◆ REQUIRED ACTION
Report each line of the entries that includes "Hhex" by copying it.

Stored entries:
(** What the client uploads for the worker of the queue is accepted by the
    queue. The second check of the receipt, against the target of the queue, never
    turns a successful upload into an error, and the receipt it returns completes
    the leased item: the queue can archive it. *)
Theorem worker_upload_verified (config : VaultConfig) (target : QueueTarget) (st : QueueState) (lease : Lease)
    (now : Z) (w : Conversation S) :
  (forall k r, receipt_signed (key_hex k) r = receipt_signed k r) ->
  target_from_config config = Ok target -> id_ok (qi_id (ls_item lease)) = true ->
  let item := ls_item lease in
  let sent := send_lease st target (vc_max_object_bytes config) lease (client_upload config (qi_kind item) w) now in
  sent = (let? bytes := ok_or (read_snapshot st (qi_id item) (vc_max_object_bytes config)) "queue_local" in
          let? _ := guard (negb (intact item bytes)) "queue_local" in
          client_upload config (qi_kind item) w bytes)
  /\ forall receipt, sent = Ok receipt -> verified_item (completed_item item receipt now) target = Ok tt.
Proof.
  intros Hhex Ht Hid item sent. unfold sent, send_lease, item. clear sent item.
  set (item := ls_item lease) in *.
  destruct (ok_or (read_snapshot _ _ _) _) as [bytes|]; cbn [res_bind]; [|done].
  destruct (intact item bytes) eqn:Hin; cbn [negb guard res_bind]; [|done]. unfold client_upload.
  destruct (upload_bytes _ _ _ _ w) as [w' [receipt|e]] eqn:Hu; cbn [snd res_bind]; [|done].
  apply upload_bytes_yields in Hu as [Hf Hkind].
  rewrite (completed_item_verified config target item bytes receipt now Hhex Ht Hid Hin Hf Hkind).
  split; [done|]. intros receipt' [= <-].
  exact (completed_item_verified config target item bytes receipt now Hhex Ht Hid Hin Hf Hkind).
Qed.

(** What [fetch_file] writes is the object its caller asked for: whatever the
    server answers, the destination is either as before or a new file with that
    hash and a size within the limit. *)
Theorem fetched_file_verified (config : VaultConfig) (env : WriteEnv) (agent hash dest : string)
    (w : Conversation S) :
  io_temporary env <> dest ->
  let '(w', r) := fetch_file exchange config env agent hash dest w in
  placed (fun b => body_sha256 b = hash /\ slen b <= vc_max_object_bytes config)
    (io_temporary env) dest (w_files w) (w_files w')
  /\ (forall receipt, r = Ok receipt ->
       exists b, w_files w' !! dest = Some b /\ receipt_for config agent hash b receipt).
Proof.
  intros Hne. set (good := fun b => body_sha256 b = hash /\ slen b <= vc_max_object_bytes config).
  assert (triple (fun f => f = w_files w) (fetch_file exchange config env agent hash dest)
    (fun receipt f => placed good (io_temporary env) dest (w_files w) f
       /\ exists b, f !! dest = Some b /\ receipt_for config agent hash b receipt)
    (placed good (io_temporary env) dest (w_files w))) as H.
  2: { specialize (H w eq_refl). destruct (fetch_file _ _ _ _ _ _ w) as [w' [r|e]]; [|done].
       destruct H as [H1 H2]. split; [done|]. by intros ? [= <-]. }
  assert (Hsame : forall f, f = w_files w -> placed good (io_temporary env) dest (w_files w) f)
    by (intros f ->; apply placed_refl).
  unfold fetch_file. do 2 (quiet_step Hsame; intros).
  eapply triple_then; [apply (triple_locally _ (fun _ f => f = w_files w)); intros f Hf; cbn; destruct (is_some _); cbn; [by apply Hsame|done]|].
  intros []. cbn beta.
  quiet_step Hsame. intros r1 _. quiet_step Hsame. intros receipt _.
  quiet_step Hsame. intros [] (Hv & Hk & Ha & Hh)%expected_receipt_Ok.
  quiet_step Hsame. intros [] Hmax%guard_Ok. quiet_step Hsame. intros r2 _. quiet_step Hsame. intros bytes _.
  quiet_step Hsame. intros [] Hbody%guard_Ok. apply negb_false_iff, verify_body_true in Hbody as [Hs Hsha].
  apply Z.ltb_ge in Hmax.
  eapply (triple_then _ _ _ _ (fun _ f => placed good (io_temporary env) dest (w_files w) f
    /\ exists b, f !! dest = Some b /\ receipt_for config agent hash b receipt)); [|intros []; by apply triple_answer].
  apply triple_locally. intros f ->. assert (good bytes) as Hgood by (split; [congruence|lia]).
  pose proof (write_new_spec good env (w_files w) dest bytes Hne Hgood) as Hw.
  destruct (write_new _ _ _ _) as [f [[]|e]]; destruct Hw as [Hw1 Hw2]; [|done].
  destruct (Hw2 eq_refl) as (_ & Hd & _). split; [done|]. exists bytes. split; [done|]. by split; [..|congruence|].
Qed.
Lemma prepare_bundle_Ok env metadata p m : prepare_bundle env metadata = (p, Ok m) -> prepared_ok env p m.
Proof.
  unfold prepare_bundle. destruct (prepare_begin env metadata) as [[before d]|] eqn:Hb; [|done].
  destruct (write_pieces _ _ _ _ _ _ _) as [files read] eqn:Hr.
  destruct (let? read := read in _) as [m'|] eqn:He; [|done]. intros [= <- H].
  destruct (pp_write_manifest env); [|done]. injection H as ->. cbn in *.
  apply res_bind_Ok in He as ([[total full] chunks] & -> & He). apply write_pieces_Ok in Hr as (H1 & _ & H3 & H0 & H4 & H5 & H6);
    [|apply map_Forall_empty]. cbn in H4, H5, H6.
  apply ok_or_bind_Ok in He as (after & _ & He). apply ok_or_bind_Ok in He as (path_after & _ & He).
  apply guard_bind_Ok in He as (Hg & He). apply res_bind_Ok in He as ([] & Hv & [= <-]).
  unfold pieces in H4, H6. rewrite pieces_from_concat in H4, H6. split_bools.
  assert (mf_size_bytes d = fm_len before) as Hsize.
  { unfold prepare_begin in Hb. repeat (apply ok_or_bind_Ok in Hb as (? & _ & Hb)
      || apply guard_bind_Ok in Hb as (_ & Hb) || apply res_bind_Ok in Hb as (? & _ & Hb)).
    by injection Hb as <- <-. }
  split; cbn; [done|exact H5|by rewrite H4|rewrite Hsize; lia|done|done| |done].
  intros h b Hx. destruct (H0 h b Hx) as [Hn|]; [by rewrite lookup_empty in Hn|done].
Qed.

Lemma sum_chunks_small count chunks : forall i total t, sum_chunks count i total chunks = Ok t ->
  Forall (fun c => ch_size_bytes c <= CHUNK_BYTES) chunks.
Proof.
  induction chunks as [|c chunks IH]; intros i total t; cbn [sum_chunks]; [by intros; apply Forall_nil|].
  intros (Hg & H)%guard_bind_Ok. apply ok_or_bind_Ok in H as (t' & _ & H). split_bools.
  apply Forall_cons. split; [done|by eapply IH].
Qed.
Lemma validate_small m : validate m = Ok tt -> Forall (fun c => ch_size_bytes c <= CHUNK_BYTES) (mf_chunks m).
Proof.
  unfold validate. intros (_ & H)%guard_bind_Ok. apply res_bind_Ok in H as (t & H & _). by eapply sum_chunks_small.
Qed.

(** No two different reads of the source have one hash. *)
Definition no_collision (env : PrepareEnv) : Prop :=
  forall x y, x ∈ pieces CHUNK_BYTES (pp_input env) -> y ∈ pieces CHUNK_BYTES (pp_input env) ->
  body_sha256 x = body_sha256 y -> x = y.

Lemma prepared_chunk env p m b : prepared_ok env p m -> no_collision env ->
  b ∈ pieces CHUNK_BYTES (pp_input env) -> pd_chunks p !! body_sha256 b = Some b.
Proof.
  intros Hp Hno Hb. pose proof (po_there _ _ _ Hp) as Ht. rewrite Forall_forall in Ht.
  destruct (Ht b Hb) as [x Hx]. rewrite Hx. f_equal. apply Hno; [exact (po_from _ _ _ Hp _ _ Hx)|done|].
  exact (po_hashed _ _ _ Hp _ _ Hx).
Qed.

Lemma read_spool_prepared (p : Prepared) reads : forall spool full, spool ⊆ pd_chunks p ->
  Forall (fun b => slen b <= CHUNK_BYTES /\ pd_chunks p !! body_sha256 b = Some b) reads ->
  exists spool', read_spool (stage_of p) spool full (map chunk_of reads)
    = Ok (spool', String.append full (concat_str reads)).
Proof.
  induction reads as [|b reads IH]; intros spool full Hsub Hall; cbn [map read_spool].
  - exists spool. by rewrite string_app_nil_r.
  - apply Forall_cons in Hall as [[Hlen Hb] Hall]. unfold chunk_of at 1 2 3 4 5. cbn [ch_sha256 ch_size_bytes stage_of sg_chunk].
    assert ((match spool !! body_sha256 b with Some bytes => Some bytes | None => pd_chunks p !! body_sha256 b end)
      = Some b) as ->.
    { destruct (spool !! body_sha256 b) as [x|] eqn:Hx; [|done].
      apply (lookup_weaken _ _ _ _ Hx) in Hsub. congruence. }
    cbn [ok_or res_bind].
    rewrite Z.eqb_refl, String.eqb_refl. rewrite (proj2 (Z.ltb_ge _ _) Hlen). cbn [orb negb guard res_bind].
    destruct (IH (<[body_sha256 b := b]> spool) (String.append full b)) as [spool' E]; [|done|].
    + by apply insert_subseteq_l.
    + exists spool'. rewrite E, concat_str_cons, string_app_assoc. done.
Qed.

...

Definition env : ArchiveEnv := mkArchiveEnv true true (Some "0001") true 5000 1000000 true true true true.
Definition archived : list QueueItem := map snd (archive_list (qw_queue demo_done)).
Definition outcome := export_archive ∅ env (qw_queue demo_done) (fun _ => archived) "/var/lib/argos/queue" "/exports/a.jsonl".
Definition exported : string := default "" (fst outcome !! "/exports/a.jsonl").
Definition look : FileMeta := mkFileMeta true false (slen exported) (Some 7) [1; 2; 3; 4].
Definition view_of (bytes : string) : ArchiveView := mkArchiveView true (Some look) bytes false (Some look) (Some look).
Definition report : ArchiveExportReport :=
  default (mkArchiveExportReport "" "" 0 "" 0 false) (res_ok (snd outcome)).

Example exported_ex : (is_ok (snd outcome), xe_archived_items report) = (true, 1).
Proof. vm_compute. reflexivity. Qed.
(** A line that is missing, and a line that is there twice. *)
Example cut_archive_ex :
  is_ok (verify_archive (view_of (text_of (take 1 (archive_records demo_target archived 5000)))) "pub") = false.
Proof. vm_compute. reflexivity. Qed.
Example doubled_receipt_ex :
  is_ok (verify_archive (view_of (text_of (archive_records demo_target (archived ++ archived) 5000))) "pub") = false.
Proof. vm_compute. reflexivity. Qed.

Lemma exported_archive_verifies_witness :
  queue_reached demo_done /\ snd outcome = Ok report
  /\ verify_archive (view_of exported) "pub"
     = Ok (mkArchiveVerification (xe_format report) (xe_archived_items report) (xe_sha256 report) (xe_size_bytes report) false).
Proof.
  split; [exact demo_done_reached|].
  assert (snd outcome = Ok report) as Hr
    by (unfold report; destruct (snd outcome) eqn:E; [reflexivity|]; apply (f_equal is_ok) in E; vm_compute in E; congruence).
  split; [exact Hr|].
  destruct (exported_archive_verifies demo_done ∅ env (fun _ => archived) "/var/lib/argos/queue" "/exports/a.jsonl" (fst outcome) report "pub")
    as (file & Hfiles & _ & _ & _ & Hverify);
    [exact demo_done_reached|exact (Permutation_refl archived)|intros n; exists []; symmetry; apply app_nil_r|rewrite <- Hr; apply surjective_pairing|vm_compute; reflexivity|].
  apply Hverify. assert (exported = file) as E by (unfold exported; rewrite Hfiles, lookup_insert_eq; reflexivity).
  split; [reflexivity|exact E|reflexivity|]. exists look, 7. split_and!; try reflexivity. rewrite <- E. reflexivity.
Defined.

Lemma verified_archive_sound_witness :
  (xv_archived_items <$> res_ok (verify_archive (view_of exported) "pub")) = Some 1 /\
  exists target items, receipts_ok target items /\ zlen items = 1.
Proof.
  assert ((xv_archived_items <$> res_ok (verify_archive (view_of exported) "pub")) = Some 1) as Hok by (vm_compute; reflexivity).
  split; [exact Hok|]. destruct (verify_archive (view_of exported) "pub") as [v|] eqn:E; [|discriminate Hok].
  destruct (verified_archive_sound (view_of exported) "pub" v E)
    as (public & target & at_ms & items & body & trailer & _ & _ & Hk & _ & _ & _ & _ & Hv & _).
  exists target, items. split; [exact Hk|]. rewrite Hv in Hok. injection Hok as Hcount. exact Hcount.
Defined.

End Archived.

◆ RESULT
  intros Hhex Ht Hid item sent. unfold sent, send_lease, item. clear sent item.
  rewrite (completed_item_verified config target item bytes receipt now Hhex Ht Hid Hin Hf Hkind).
  exact (completed_item_verified config target item bytes receipt now Hhex Ht Hid Hin Hf Hkind).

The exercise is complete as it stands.